=== Section Start ===
(** X15. doPromote, when an employee has the number read: if the
    raised salary fits an int, the first such record gets it and every
    other record stays as it is; if it does not fit, the behaviour is
    undefined.  When no employee has the number, the database is
    unchanged and the message of the caught logic_error goes to cerr. *)
Theorem doPromote_spec (db : Database) (employeeNumber raiseAmount : Z) :
  (∀ r e, getEmployee db employeeNumber = Ok r → employee_at db r = Some e →
     (int_range (getSalary e + raiseAmount) →
      ∃ db' out,
        doPromote db employeeNumber raiseAmount = Ok (db', out) ∧
        employee_at db' r = Some (setSalary e (getSalary e + raiseAmount)) ∧
        (∀ r0, r0 ≠ r → employee_at db' r0 = employee_at db r0) ∧
        mNextEmployeeNumber db' = mNextEmployeeNumber db) ∧
     (¬ int_range (getSalary e + raiseAmount) →
      doPromote db employeeNumber raiseAmount = Undefined)) ∧
  (throws (getEmployee db employeeNumber) →
   doPromote db employeeNumber raiseAmount
   = Ok (db, [Cout "Employee number? "; Cout "How much of a raise? ";
              Cerr "Unable to promote employee: ";
              Cerr "No employee found."; Cerr endl])).
Proof.
  unfold doPromote. split.
  - intros r e Hget He. rewrite Hget, He. unfold promote. split.
    + intros Hr. rewrite int_result_Ok by done. simpl.
      eexists _, _. split; [done|]. split; [|split; [|done]].
      * by rewrite employee_at_update, decide_True, He.
      * intros r0 Hne. by rewrite employee_at_update, decide_False.
    + intros Hr. by rewrite int_result_overflow.
  - intros [exn Hexn].
    destruct (getEmployee_outcome db employeeNumber) as [(r & e & Hr & _)| ->];
      [congruence|done].
Qed.

Lemma doPromote_spec_witness :
  ∃ db' out,
    doPromote one_john_db 1000 50 = Ok (db', out) ∧
    employee_at db' 0%N = Some (setSalary (john_doe 1000) 30050) ∧
  doPromote one_john_db 1000 INT_MAX = Undefined ∧
  doPromote one_john_db 7 50
  = Ok (one_john_db, [Cout "Employee number? "; Cout "How much of a raise? ";
                      Cerr "Unable to promote employee: ";
                      Cerr "No employee found."; Cerr endl]).
Proof.
  pose proof (doPromote_spec one_john_db 1000 50) as [Hfound _].
  pose proof (doPromote_spec one_john_db 1000 INT_MAX) as [Hover _].
  pose proof (doPromote_spec one_john_db 7 50) as [_ Hnone].
  destruct (Hfound 0%N (john_doe 1000) eq_refl eq_refl) as [Hok _].
  destruct (Hover 0%N (john_doe 1000) eq_refl eq_refl) as [_ Hub].
  destruct Hok as (db' & out & Hrun & Hat & _).
  { change (INT_MIN ≤ 30000 + 50 ≤ INT_MAX). unfold INT_MIN, INT_MAX. lia. }
  exists db', out. split; [exact Hrun|]. split; [exact Hat|]. split.
  - apply Hub. change (¬ (INT_MIN ≤ 30000 + INT_MAX ≤ INT_MAX)).
    unfold INT_MIN, INT_MAX. lia.
  - apply Hnone. eexists. reflexivity.
Defined.

(** X16. Every database the menu program can hold has its employees
    numbered from 1000 in insertion order; so no two records share a
    number, and the next number is above all of them. *)
Theorem menu_run_numbered (db : Database) :
  menu_run db →
  numbered db ∧
  (∀ i j e e', mEmployees db !! i = Some e → mEmployees db !! j = Some e' →
               getEmployeeNumber e = getEmployeeNumber e' → i = j) ∧
  (∀ e, e ∈ mEmployees db →
        kFirstEmployeeNumber ≤ getEmployeeNumber e < mNextEmployeeNumber db).
Proof.
  intros Hrun.
  assert (Hnum : numbered db).
  { induction Hrun as [|db f l db' out _ IH Hstep|db n db' out _ IH Hstep
                       |db n raise db' out _ IH Hstep].
    - split; [reflexivity|]. intros i e Hi. destruct i; discriminate Hi.
    - unfold doHire in Hstep.
      destruct (addEmployee db f l) as [[r db1]| |] eqn:Hadd; simplify_eq/=.
      by eapply numbered_add.
    - unfold doFire in Hstep.
      destruct (getEmployee_outcome db n) as [(r & e & Hr & _)|Hr];
        rewrite Hr in Hstep; simplify_eq/=; [|done].
      by apply numbered_update.
    - unfold doPromote in Hstep.
      destruct (getEmployee_outcome db n) as [(r & e & Hr & He)|Hr];
        rewrite Hr in Hstep; simplify_eq/=; [|done].
      rewrite He in Hstep. unfold promote in Hstep.
      destruct (int_result (getSalary e + raise)) as [s| |]; simplify_eq/=.
      apply numbered_update; [done|]. intros e0 He0. by simplify_eq. }
  split; [done|]. destruct Hnum as [Hnext Hnum]. split.
  - intros i j e e' Hi Hj. rewrite (Hnum _ _ Hi), (Hnum _ _ Hj). lia.
  - intros e [i Hi]%list_elem_of_lookup. rewrite (Hnum _ _ Hi).
    apply lookup_lt_Some in Hi. lia.
Qed.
=== Section End ===
▶ **TASK ITEM**: Copy whichever lines in the listing above hold "intros".

▶ **RESPONSE**:
  - intros r e Hget He. rewrite Hget, He. unfold promote. split.
    + intros Hr. rewrite int_result_Ok by done. simpl.
      * intros r0 Hne. by rewrite employee_at_update, decide_False.
    + intros Hr. by rewrite int_result_overflow.
  - intros [exn Hexn].
  intros Hrun.
    - split; [reflexivity|]. intros i e Hi. destruct i; discriminate Hi.
      apply numbered_update; [done|]. intros e0 He0. by simplify_eq. }
  - intros i j e e' Hi Hj. rewrite (Hnum _ _ Hi), (Hnum _ _ Hj). lia.
  - intros e [i Hi]%list_elem_of_lookup. rewrite (Hnum _ _ Hi).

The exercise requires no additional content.